4. The leaders of the "old" Arab world were rocked by the power of the Arab street. The initial condemnation of Hezbollah by the governments of key Sunni countries has sparked a popular backlash. Suddenly the democracy so ardently sought by the Bush administration is taking form in a way never anticipated; public opinion is driving policy -- in a direction counter to U.S. interests and dangerous for existing regimes.
5. A powerful new confluence of interests arose between Sunni and Shi'ite militants -- and angry young secular Arabs -- around Palestine, regional political change and opposition to America. The movement will resemble the brief alliance-of-convenience in the 1950s between Nasserites and Muslim Brothers that sparked the Egyptian revolution. Look for Iranian-funded militants to step up efforts to undermine regimes in Saudi Arabia, Jordan and Egypt.
6. The Arab world was cleaved into a dangerous new top-down Sunni-Shi'ite Cold War, driven by Sunni governments and elites threatened by the rise of Iran and the Shia. Even as the agendas of the most militant Sunni and Shi'ite forces -- Hezbollah, Hamas, al Qaeda and their kin -- briefly coincide, a regional confrontation between nations could result.
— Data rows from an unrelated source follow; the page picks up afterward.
(** C1 (corrected): scoring is flat and ignores time.  An accepted
    [record_answer] adds 1 to the player's [score] exactly when the index
    is a valid option index equal to [correct_idx], whatever [elapsed] is;
    [close_question_scoring] appends to every player's [round_scores]
    1 if the bucket holds [correct_idx] for them and 0 otherwise (wrong or
    missing answer) and leaves [score] unchanged. *)
Theorem flat_scoring :
  (forall (s : QuizSession) (pid : string) (p : Player) (q : Question) (a : Z) (e : option Q),
     players s !! pid = Some p -> get_current_question s = Some q ->
     answered_current p = false ->
     from_option id ∅ (answer_log s !! current_question_idx s) !! pid = None ->
     let ok := bool_decide (0 <= a < Z.of_nat (length (options q)) /\ a = correct_idx q) in
     (record_answer s pid a e).1 = ok /\
     (score <$> players (record_answer s pid a e).2 !! pid) =
       Some (score p + if ok then 1 else 0)) /\
  (forall (s : QuizSession) (pid : string) (a : Z) (e e' : option Q),
     (record_answer s pid a e).1 = (record_answer s pid a e').1 /\
     players (record_answer s pid a e).2 = players (record_answer s pid a e').2) /\
  (forall (s : QuizSession) (q : Question) (pid : string) (p : Player),
     get_current_question s = Some q -> players s !! pid = Some p ->
     let bucket := from_option id ∅ (answer_log s !! current_question_idx s) in
     exists p', players (close_question_scoring s) !! pid = Some p' /\
       score p' = score p /\
       round_scores p' = round_scores p ++
         [match bucket !! pid with
          | Some ans => if decide (ans = correct_idx q) then 1 else 0
          | None => 0
          end]).
Proof.
  split; [| split].
  - intros s pid p q a e Hp Hq Hans Hnot ok.
    destruct (record_answer_accepted s pid p q a e Hp Hq Hans Hnot)
      as (s' & Hrec & _ & Hpl & _).
    rewrite Hrec. simpl. rewrite Hpl, lookup_insert_eq. simpl.
    split; [done |]. unfold ok. destruct (bool_decide _); simpl; f_equal; lia.
  - intros s pid a e e'.
    destruct (record_answer_elapsed_irrelevant s pid a e e') as (H1 & H2 & _). done.
  - intros s q pid p Hq Hp bucket.
    rewrite (close_question_scoring_lookup s q pid Hq), Hp. simpl.
    eexists. split; [reflexivity |]. split; [done |]. done.
Qed.

Lemma flat_scoring_witness :
  get_current_question demo_started = Some q1 /\
  players demo_started !! "s1" = Some (new_player "s1") /\
  answered_current (new_player "s1") = false /\
  from_option id ∅ (answer_log demo_started !! current_question_idx demo_started) !! "s1" = None /\
  (record_answer demo_started "s1" 1 (Some 5%Q)).1 = true.
Proof.
  assert (get_current_question demo_started = Some q1) as Hq by (vm_compute; reflexivity).
  assert (players demo_started !! "s1" = Some (new_player "s1")) as Hp
    by (vm_compute; reflexivity).
  assert (from_option id ∅ (answer_log demo_started !! current_question_idx demo_started)
            !! "s1" = None) as Hn by (vm_compute; reflexivity).
  destruct (proj1 flat_scoring demo_started "s1" (new_player "s1") q1 1 (Some 5%Q)
              Hp Hq eq_refl Hn) as [Hr _].
  split; [exact Hq |]. split; [exact Hp |]. split; [reflexivity |]. split; [exact Hn |].
  rewrite Hr. vm_compute. reflexivity.
Defined.

(** C1 counterexample: in the spec's scenario (a correct answer after 5 s)
    the code gives [s1] a score of 1 and [round_scores = [1]], while the
    spec's formula gives 7.5 for max points 10 and duration 20 s. *)
Lemma flat_scoring_counterexample :
  from_option score 0 (players demo_scored !! "s1") = 1 /\
  from_option round_scores [] (players demo_scored !! "s1") = [1] /\
  (spec_points 10 20 5 == 15 # 2)%Q /\
  ~ (inject_Z (from_option score 0%Z (players demo_scored !! "s1")) == spec_points 10 20 5)%Q.
Proof.
  assert (from_option score 0 (players demo_scored !! "s1") = 1) as H1
    by (vm_compute; reflexivity).
  assert (spec_points 10 20 5 == 15 # 2)%Q as H2 by (vm_compute; reflexivity).
  split; [exact H1 |]. split; [vm_compute; reflexivity |]. split; [exact H2 |].
  rewrite H1, H2. vm_compute. discriminate.
Qed.

(** C2 (corrected): [close_question_scoring] has no "already finalized"
    guard.  It is a no-op only when there is no current question; with a
    current question every call appends exactly one entry to every
    player's [round_scores], whatever its length already is, and leaves
    [score] and the rest of the session unchanged. *)
Theorem close_question_scoring_appends (s : QuizSession) :
  (get_current_question s = None -> close_question_scoring s = s) /\
  (forall (q : Question) (pid : string) (p : Player),
     get_current_question s = Some q -> players s !! pid = Some p ->
     exists p', players (close_question_scoring s) !! pid = Some p' /\
       length (round_scores p') = S (length (round_scores p)) /\
       take (length (round_scores p)) (round_scores p') = round_scores p /\
       score p' = score p) /\
  (forall pid, players (close_question_scoring s) !! pid = None <-> players s !! pid = None) /\
  answer_log (close_question_scoring s) = answer_log s /\
  current_question_idx (close_question_scoring s) = current_question_idx s.
Proof.
  split; [| split; [| split; [| split]]].
  - intros H. unfold close_question_scoring. by rewrite H.
  - intros q pid p Hq Hp.
    rewrite (close_question_scoring_lookup s q pid Hq), Hp. simpl.
    eexists. split; [reflexivity |]. simpl.
    rewrite length_app. simpl. split; [lia |]. split; [| done].
    by rewrite take_app_length.
  - intros pid. destruct (get_current_question s) as [q |] eqn:Hq.
    + rewrite (close_question_scoring_lookup s q pid Hq).
      by destruct (players s !! pid).
    + unfold close_question_scoring. by rewrite Hq.
  - unfold close_question_scoring. by destruct (get_current_question s).
  - unfold close_question_scoring. by destruct (get_current_question s).
Qed.

Lemma close_question_scoring_appends_witness :
  get_current_question demo_scored = Some q1 /\
  players demo_scored !! "h1" = Some (append_round_score (new_player "h1") 0) /\
  exists p', players (close_question_scoring demo_scored) !! "h1" = Some p' /\
    length (round_scores p') = 2%nat.
Proof.
  assert (get_current_question demo_scored = Some q1) as Hq by (vm_compute; reflexivity).
  assert (players demo_scored !! "h1" = Some (append_round_score (new_player "h1") 0)) as Hp
    by (vm_compute; reflexivity).
  destruct (proj1 (proj2 (close_question_scoring_appends demo_scored)) q1 "h1" _ Hq Hp)
    as (p' & Hp' & Hlen & _).
  split; [exact Hq |]. split; [exact Hp |].
  exists p'. split; [exact Hp' | exact Hlen].
Defined.

(** C2 counterexample: after the first [question.end], [s1]'s
    [round_scores] already covers question 0 ([[1]]); a second
    [question.end] for the same question appends again, giving [[1; 1]]. *)
Lemma close_question_scoring_counterexample :
  current_question_idx demo_scored = 0 /\
  from_option round_scores [] (players demo_scored !! "s1") = [1] /\
  from_option round_scores [] (players demo_scored_twice !! "s1") = [1; 1] /\
  players demo_scored_twice !! "s1" <> players demo_scored !! "s1".
Proof.
  split; [vm_compute; reflexivity |]. split; [vm_compute; reflexivity |].
  split; [vm_compute; reflexivity |].
  vm_compute. discriminate.
Qed.

(** ** Question index and lifecycle state *)

(** Field-wise goals about record updates close by computation. *)
Ltac core_trivial := simpl; repeat split.

Lemma same_core_refl (s : QuizSession) : same_core s s.
Proof. by repeat split. Qed.

Lemma same_core_trans (s1 s2 s3 : QuizSession) :
  same_core s1 s2 -> same_core s2 s3 -> same_core s1 s3.
Proof. intros (A1 & B1 & C1) (A2 & B2 & C2). repeat split; congruence. Qed.

Lemma same_core_players (s : QuizSession) ps : same_core s (set_players s ps).
Proof. by repeat split. Qed.

Lemma same_core_connections (s : QuizSession) cs : same_core s (set_connections s cs).
Proof. by repeat split. Qed.

Lemma same_core_logs (s : QuizSession) l t : same_core s (set_logs s l t).
Proof. by repeat split. Qed.

Lemma same_core_add (s : QuizSession) pid ws : same_core s (snd (add_player s pid ws)).
Proof. unfold add_player. destruct (existsb _ _); simpl; core_trivial. Qed.

Lemma same_core_remove (s : QuizSession) pid : same_core s (remove_player s pid).
Proof. by repeat split. Qed.

Lemma same_core_broadcast (s : QuizSession) ok : same_core s (snd (broadcast s ok)).
Proof. unfold broadcast. destruct (send_all _ _). simpl. core_trivial. Qed.

Lemma same_core_close (s : QuizSession) : same_core s (close_question_scoring s).
Proof. unfold close_question_scoring. destruct (get_current_question s); core_trivial. Qed.

Lemma same_core_record (s : QuizSession) pid a e : same_core s (snd (record_answer s pid a e)).
Proof.
  unfold record_answer.
  destruct (players s !! pid); [| core_trivial].
  destruct (get_current_question s); [| core_trivial].
  destruct (setdefault (answer_log s) _ ∅).
  destruct (setdefault (answer_time_log s) _ ∅).
  destruct (_ || _); simpl; [core_trivial | by repeat split].
Qed.

Lemma same_core_inbound (s : QuizSession) pid ty now ts :
  same_core s (inbound_liveness s pid ty now ts).
Proof.
  unfold inbound_liveness, touch_inbound, handle_pong.
  destruct (players s !! pid); case_decide; simpl;
    try destruct (_ !! pid); simpl; by repeat split.
Qed.

Lemma same_core_ping (s : QuizSession) now ok : same_core s (ping_sweep s now ok).
Proof.
  unfold ping_sweep. simpl.
  assert (forall l s0, same_core s s0 ->
            same_core s (foldl (fun s2 pid => snd (broadcast (remove_player s2 pid) ok)) s0 l))
    as Hf.
  { induction l as [| pid l IH]; intros s0 H0; simpl; [done |].
    apply IH. eapply same_core_trans; [exact H0 |].
    eapply same_core_trans; [apply same_core_remove | apply same_core_broadcast]. }
  apply Hf. apply same_core_players.
Qed.

Lemma same_core_kick (s : QuizSession) kid : same_core s (kick_player s kid).
Proof. unfold kick_player. destruct (bool_decide _); [apply same_core_remove | core_trivial]. Qed.

Lemma same_core_disconnect (s : QuizSession) pid :
  same_core s (handle_student_disconnect s pid).
Proof. by repeat split. Qed.

Lemma same_core_question_end (s : QuizSession) : same_core s (handle_question_end s).
Proof. unfold handle_question_end. destruct (get_current_question s); [apply same_core_close | core_trivial]. Qed.

Lemma same_core_inv (s s' : QuizSession) :
  same_core s s' -> active_in_range s -> active_in_range s'.
Proof.
  intros (Hs & Hq & Hi) H Hact. rewrite Hs in Hact.
  destruct (H Hact) as (qz & Hqz & Hlt). exists qz. split; congruence.
Qed.

Lemma next_question_inv (s : QuizSession) :
  active_in_range s -> active_in_range (snd (next_question s)).
Proof.
  intros H. unfold next_question.
  destruct (quiz s) as [qz |] eqn:Hq; [| exact H].
  case_decide; simpl; [discriminate |].
  intros Hact. exists qz. simpl. split; [done | lia].
Qed.

Lemma next_question_mono (s : QuizSession) :
  current_question_idx s <= current_question_idx (snd (next_question s)).
Proof.
  unfold next_question. destruct (quiz s); simpl; [| lia].
  case_decide; simpl; lia.
Qed.

Lemma handle_quiz_start_inv (s : QuizSession) :
  active_in_range s -> active_in_range (handle_quiz_start s).
Proof.
  intros H. unfold handle_quiz_start, start_quiz.
  destruct (quiz s) as [qz |] eqn:Hq; [| exact H].
  destruct (questions qz) eqn:Hqs; [exact H |]. simpl.
  unfold next_question. simpl. rewrite Hq.
  case_decide; simpl; [discriminate |].
  intros _. exists qz. simpl. split; [done | lia].
Qed.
7. Lebanon once more descended into civil war as Hezbollah usurped the power of the central government. Many Lebanese Sunnis and Christians have rallied to Hezbollah's side in the face of the Israeli assault, but it will not take much to send the country spiraling back into confessional chaos.
8. The obituary for America's Iraq adventure was written. The intimate ties of family and religion between the Shi'ites of Lebanon, Iraq and Iran mean engagement with Hezbollah via the Israelis could easily provoke open war against the U.S. by the Shia of Iraq. Even Iraq's U.S.-backed prime minister is a Hezbollah ally.
9. Western peacekeepers embarked on a doomed mission to restore peace to Lebanon. Multinational forces have been trying to bring peace to the country since the 1840s. Each time, they have been driven out bearing coffins. The tactics being now used against American forces in Iraq were pioneered in Lebanon.
10. A new terrorist force was awakened. Hezbollah has not targeted U.S. interests since the 1980s. But America's support for Israel's attempt to annihilate it may change all that.
The last time a U.S. administration tried to isolate and marginalize Syria and Iran, the result was the birth of Hezbollah, the dawn of suicide bombing and the humbling of a superpower. Now, America is at it again.
"Folly," wrote historian Barbara Tuchman, is "the pursuit of policy contrary to self-interest."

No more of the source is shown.